Write out the whole listing again so that each line matches the original.

######

(** * Conciliacion bancaria: the reconciliation front end and its engine

    The development follows the repository: the TypeScript types of the
    front end ([MovimientoBancario], [ConciliacionRequest]), the API client
    ([conciliacionAPI.obtenerMovimientos]), the filter component
    ([FiltrosMovimientos]), the detail dialog ([MovimientoDetalle]) and the
    two forms that launch a reconciliation ([ExecuteConciliationCard] and
    [EjecutarConciliacion]).  The matching engine behind the HTTP interface
    is written in Python and is not part of the sources at hand; it is
    modelled from the specification in the module [Motor]. *)

From Stdlib Require Import ZArith QArith Qabs Lia.
From stdpp Require Import base option list sorting strings gmap.

Local Open Scope string_scope.
Local Open Scope list_scope.

(** ** JavaScript values and the record types of [types/index.ts] *)

(** [estado: 'PENDIENTE' | 'CONCILIADO' | 'MANUAL'] *)
Inductive Estado := PENDIENTE | CONCILIADO | MANUAL.

(** [tipo: 'cargo' | 'abono'] *)
Inductive Tipo := cargo | abono.

#[global] Instance Estado_eq_dec : EqDecision Estado.
Proof. solve_decision. Defined.

#[global] Instance Tipo_eq_dec : EqDecision Tipo.
Proof. solve_decision. Defined.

######

**ANSWER TO THIS PROBLEM**
(** * Conciliacion bancaria: the reconciliation front end and its engine

    The development follows the repository: the TypeScript types of the
    front end ([MovimientoBancario], [ConciliacionRequest]), the API client
    ([conciliacionAPI.obtenerMovimientos]), the filter component
    ([FiltrosMovimientos]), the detail dialog ([MovimientoDetalle]) and the
    two forms that launch a reconciliation ([ExecuteConciliationCard] and
    [EjecutarConciliacion]).  The matching engine behind the HTTP interface
    is written in Python and is not part of the sources at hand; it is
    modelled from the specification in the module [Motor]. *)

From Stdlib Require Import ZArith QArith Qabs Lia.
From stdpp Require Import base option list sorting strings gmap.

Local Open Scope string_scope.
Local Open Scope list_scope.

(** ** JavaScript values and the record types of [types/index.ts] *)

(** [estado: 'PENDIENTE' | 'CONCILIADO' | 'MANUAL'] *)
Inductive Estado := PENDIENTE | CONCILIADO | MANUAL.

(** [tipo: 'cargo' | 'abono'] *)
Inductive Tipo := cargo | abono.

#[global] Instance Estado_eq_dec : EqDecision Estado.
Proof. solve_decision. Defined.

#[global] Instance Tipo_eq_dec : EqDecision Tipo.
Proof. solve_decision. Defined.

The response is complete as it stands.